No desabafo, Carlos destacou que sua saída da política não se deu por capricho, mas por lealdade a princípios e ao compromisso com os valores que sempre defendeu.
“Hoje, infelizmente, é notório que muitos daqueles que se beneficiaram dessa caminhada tratam antigos aliados como descartáveis. Ainda assim, não me arrependo. A dignidade está em agir por convicção, não por troca de interesses”, escreveu.
A fala ecoou como uma crítica à crueldade do ambiente político, onde alianças são frágeis e a gratidão, rara. O ex-vereador afirmou que o cenário atual é dominado por “acordos circunstanciais e interesses de ocasião”, em contraste com o idealismo que marcou sua trajetória e a da própria família.
Em resposta, Eduardo Bolsonaro agradeceu publicamente as palavras do irmão:
“Obrigado pelas palavras, meu irmão! Um forte abraço e, como disse para a Helô ontem: sentimos sua falta!”

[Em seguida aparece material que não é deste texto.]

(** X10.  Stopping takes the pod away.  The pod sync of a Stopped devbox
    with one pod, stored as it is listed, not under deletion and with a
    container status, when the server answers: the finalizer is taken from
    the pod and the pod is deleted, so that it is no longer live (it is
    gone when the finalizer was its only one); no other pod is touched and
    the sync returns no error. *)
Theorem stopping_takes_the_pod_away r recLabels w pod st sts :
  State (Spec (devbox w)) = DevboxStateStopped ->
  observedPods (Namespace (DevboxMeta (devbox w))) recLabels (cluster w)
    = [pod] ->
  pods (cluster w) !! keyOf (PodMeta pod) = Some pod ->
  DeletionTimestamp (PodMeta pod) = None ->
  ContainerStatuses (PodStatusOf pod) = st :: sts ->
  quiet 3 w ->
  exists w',
    syncPod r recLabels w = (Done None, w')
    /\ ~ live (pods (cluster w') !! keyOf (PodMeta pod))
    /\ (filter (fun x => x ≠ FinalizerName) (Finalizers (PodMeta pod)) = [] ->
        pods (cluster w') !! keyOf (PodMeta pod) = None)
    /\ (forall k, k <> keyOf (PodMeta pod) ->
                  pods (cluster w') !! k = pods (cluster w) !! k).
Proof.
  intros Hst Hobs Hpod Hlive Hcs Hq.
  pose proof (quiet_nth 3 w 0 Hq ltac:(lia)) as Hq0.
  cbn [Nat.iter nat_rect] in Hq0.
  unfold syncPod.
  step. step. rewrite bind_run, client_List_pods_run; wsimpl.
  rewrite Hq0, Hobs. step.
  rewrite bool_decide_eq_false_2 by (cbn; lia).
  match goal with
  | |- exists w', defer _ ?body ?W = _ /\ _ =>
      assert (Hbody : exists w1,
        body W = (Done None, w1)
        /\ ~ live (pods (cluster w1) !! keyOf (PodMeta pod))
        /\ (filter (fun x => x ≠ FinalizerName) (Finalizers (PodMeta pod)) = [] ->
            pods (cluster w1) !! keyOf (PodMeta pod) = None)
        /\ (forall k, k <> keyOf (PodMeta pod) ->
                      pods (cluster w1) !! k = pods (cluster w) !! k))
  end.
  { step. rewrite Hst. step. step.
    rewrite Hlive. cbn [IsZero negb].
    match goal with
    | |- exists w1, deletePod pod ?W = _ /\ _ =>
        destruct (deletePod_ok pod W st sts) as (w1 & Hrun & Hgone & Hnone & Hrest & _);
          [exact Hpod | exact Hlive | exact Hcs
          | unfold quiet; cbn; apply quiet_tail; exact Hq |]
    end.
    exists w1. split; [exact Hrun|]. split; [exact Hgone|].
    split; [exact Hnone | exact Hrest]. }
  destruct Hbody as (w1 & Hbody & Hg1 & Hn1 & Hr1).
  destruct (syncPod_deferred_done w1) as [w2 Hdef].
  exists w2. split; [exact (defer_run _ _ _ _ _ _ Hbody Hdef)|].
  pose proof (deferred_keeps_pods w1) as Kp.
  rewrite Hdef in Kp. unfold same in Kp. cbn [snd] in Kp.
  rewrite Kp. split; [exact Hg1|]. split; [exact Hn1 | exact Hr1].
Qed.

(** X11.  A pod that is under deletion is released, not deleted again.
    The pod sync of a Stopped devbox with one pod, stored as it is listed,
    under deletion and with a container status, when the server answers:
    the finalizer is taken from the pod with one update, after which the
    pod is gone when the finalizer was its only one and is stored without
    it otherwise; the state of its first container is the last termination
    state of the devbox held; and the sync returns no error. *)
Theorem pod_under_deletion_is_released r recLabels w pod ts st sts :
  State (Spec (devbox w)) = DevboxStateStopped ->
  observedPods (Namespace (DevboxMeta (devbox w))) recLabels (cluster w)
    = [pod] ->
  pods (cluster w) !! keyOf (PodMeta pod) = Some pod ->
  DeletionTimestamp (PodMeta pod) = Some ts ->
  ContainerStatuses (PodStatusOf pod) = st :: sts ->
  quiet 2 w ->
  exists w',
    syncPod r recLabels w = (Done None, w')
    /\ pods (cluster w') !! keyOf (PodMeta pod)
       = match filter (fun x => x ≠ FinalizerName) (Finalizers (PodMeta pod)) with
         | [] => None
         | fs => Some {| PodMeta := withFinalizers fs (PodMeta pod);
                         PodSpecOf := PodSpecOf pod;
                         PodStatusOf := PodStatusOf pod |}
         end
    /\ (forall k, k <> keyOf (PodMeta pod) ->
                  pods (cluster w') !! k = pods (cluster w) !! k)
    /\ LastTerminationState (Status (devbox w')) = CState st.
Proof.
  intros Hst Hobs Hpod Hdel Hcs Hq.
  pose proof (quiet_nth 2 w 0 Hq ltac:(lia)) as Hq0.
  pose proof (quiet_nth 2 w 1 Hq ltac:(lia)) as Hq1.
  cbn [Nat.iter nat_rect] in Hq0, Hq1.
  unfold syncPod.
  step. step. rewrite bind_run, client_List_pods_run; wsimpl.
  rewrite Hq0, Hobs. step.
  rewrite bool_decide_eq_false_2 by (cbn; lia).
  match goal with
  | |- exists w', defer _ ?body ?W = _ /\ _ =>
      assert (Hbody : exists w1,
        body W = (Done None, w1)
        /\ pods (cluster w1) !! keyOf (PodMeta pod)
           = match filter (fun x => x ≠ FinalizerName)
                          (Finalizers (PodMeta pod)) with
             | [] => None
             | fs => Some {| PodMeta := withFinalizers fs (PodMeta pod);
                             PodSpecOf := PodSpecOf pod;
                             PodStatusOf := PodStatusOf pod |}
             end
        /\ (forall k, k <> keyOf (PodMeta pod) ->
                      pods (cluster w1) !! k = pods (cluster w) !! k)
        /\ LastTerminationState (Status (devbox w1)) = CState st)
  end.
  { step. rewrite Hst. step. step.
    rewrite Hdel. cbn [IsZero negb].
    unfold handlePodDeleted, setPod. step. step.
    rewrite bind_run, client_Update_run; wsimpl; osimpl.
    rewrite Hq1, keyOf_withFinalizers, Hpod.
    rewrite DeletionTimestamp_withDeletionTimestamp, Hdel.
    cbn [Finalizers withDeletionTimestamp withFinalizers].
    destruct (filter (fun x => x ≠ FinalizerName) (Finalizers (PodMeta pod)))
      as [|fz fs] eqn:Hfs.
    - step. step. step. wsimpl. osimpl. rewrite Hcs. cbn [index0]. step. step.
      eexists. split; [reflexivity|]. wsimpl. osimpl.
      rewrite lookup_delete_eq. split; [reflexivity|].
      split; [|reflexivity].
      intros k Hk. rewrite lookup_delete_ne by congruence. reflexivity.
    - step. step. step. wsimpl. osimpl. rewrite Hcs. cbn [index0]. step. step.
      eexists. split; [reflexivity|]. wsimpl. osimpl.
      rewrite lookup_insert_eq. split.
      { cbn. f_equal. destruct pod as [m sp stt]; cbn in *.
        destruct m; cbn in *. rewrite Hdel. reflexivity. }
      split; [|reflexivity].
      intros k Hk. rewrite lookup_insert_ne by congruence. reflexivity. }
  destruct Hbody as (w1 & Hbody & Hp1 & Hr1 & Hl1).
  destruct (syncPod_deferred_done w1) as [w2 Hdef].
  exists w2. split; [exact (defer_run _ _ _ _ _ _ Hbody Hdef)|].
  pose proof (deferred_keeps_pods w1) as Kp.
  pose proof (deferred_keeps_held w1) as Kd.
  rewrite Hdef in Kp, Kd. unfold same in *. cbn [snd] in *.
  injection Kd as _ _ _ _ Klast.
  rewrite Kp, Klast. split; [exact Hp1|]. split; [exact Hr1 | exact Hl1].
Qed.

(** X12.  The release of a pod under deletion indexes its first container
    status without a guard in the Stopped path: for a pod under deletion
    that has no container status the pod sync of a Stopped devbox panics
    on the index, after the update that took the finalizer from the pod. *)
Theorem stopped_path_release_indexes_without_guard r recLabels w pod ts :
  State (Spec (devbox w)) = DevboxStateStopped ->
  observedPods (Namespace (DevboxMeta (devbox w))) recLabels (cluster w)
    = [pod] ->
  pods (cluster w) !! keyOf (PodMeta pod) = Some pod ->
  DeletionTimestamp (PodMeta pod) = Some ts ->
  ContainerStatuses (PodStatusOf pod) = [] ->
  quiet 2 w ->
  exists w',
    syncPod r recLabels w = (Panicked indexPanic, w')
    /\ In {| CallVerb := VUpdate; CallKind := KPod;
             CallKey := keyOf (PodMeta pod) |} (calls w')
    /\ (forall p, pods (cluster w') !! keyOf (PodMeta pod) = Some p ->
                   FinalizerName ∉ Finalizers (PodMeta p)).
Proof.
  intros Hst Hobs Hpod Hdel Hcs Hq.
  pose proof (quiet_nth 2 w 0 Hq ltac:(lia)) as Hq0.
  pose proof (quiet_nth 2 w 1 Hq ltac:(lia)) as Hq1.
  cbn [Nat.iter nat_rect] in Hq0, Hq1.
  unfold syncPod.
  step. step. rewrite bind_run, client_List_pods_run; wsimpl.
  rewrite Hq0, Hobs. step.
  rewrite bool_decide_eq_false_2 by (cbn; lia).
  match goal with
  | |- exists w', defer _ ?body ?W = _ /\ _ =>
      assert (Hbody : exists w1,
        body W = (Panicked indexPanic, w1)
        /\ In {| CallVerb := VUpdate; CallKind := KPod;
                 CallKey := keyOf (PodMeta pod) |} (calls w1)
        /\ (forall p, pods (cluster w1) !! keyOf (PodMeta pod) = Some p ->
                       FinalizerName ∉ Finalizers (PodMeta p)))
  end.
  { step. rewrite Hst. step. step.
    rewrite Hdel. cbn [IsZero negb].
    unfold handlePodDeleted, setPod. step. step.
    rewrite bind_run, client_Update_run; wsimpl; osimpl.
    rewrite Hq1, keyOf_withFinalizers, Hpod.
    rewrite DeletionTimestamp_withDeletionTimestamp, Hdel.
    cbn [Finalizers withDeletionTimestamp withFinalizers].
    destruct (filter (fun x => x ≠ FinalizerName) (Finalizers (PodMeta pod)))
      as [|fz fs] eqn:Hfs.
    - step. step. step. wsimpl. osimpl. rewrite Hcs. cbn [index0].
      rewrite bind_run. cbn [panic].
      eexists. split; [reflexivity|]. wsimpl. osimpl.
      split; [apply in_or_app; right; left; reflexivity|].
      rewrite lookup_delete_eq. intros p [=].
    - step. step. step. wsimpl. osimpl. rewrite Hcs. cbn [index0].
      rewrite bind_run. cbn [panic].
      eexists. split; [reflexivity|]. wsimpl. osimpl.
      split; [apply in_or_app; right; left; reflexivity|].
      rewrite lookup_insert_eq. intros p [= <-]. cbn.
      rewrite <- Hfs. intros Hin. apply list_elem_of_filter in Hin as [Hne _].
      exact (Hne eq_refl). }
  destruct Hbody as (w1 & Hbody & Hc1 & Hp1).
  destruct (syncPod_deferred_done w1) as [w2 Hdef].
  exists w2. split; [exact (defer_run _ _ _ _ _ _ Hbody Hdef)|].
  pose proof (deferred_keeps_pods w1) as Kp.
  pose proof (deferred_makes_no_create w1) as (l & Kc & _).
  rewrite Hdef in Kp, Kc. unfold same in *. cbn [snd] in *.
  rewrite Kp, Kc. split; [apply in_or_app; left; exact Hc1 | exact Hp1].
Qed.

O desabafo repercutiu entre aliados e analistas políticos como um retrato da exaustão pessoal e moral que envolve a família Bolsonaro, alvo de pressões judiciais e perseguições políticas. O episódio reforça a percepção de que, no atual cenário brasileiro, a integridade cobra um preço alto — e a política raramente perdoa quem se recusa a jogar conforme as regras do sistema.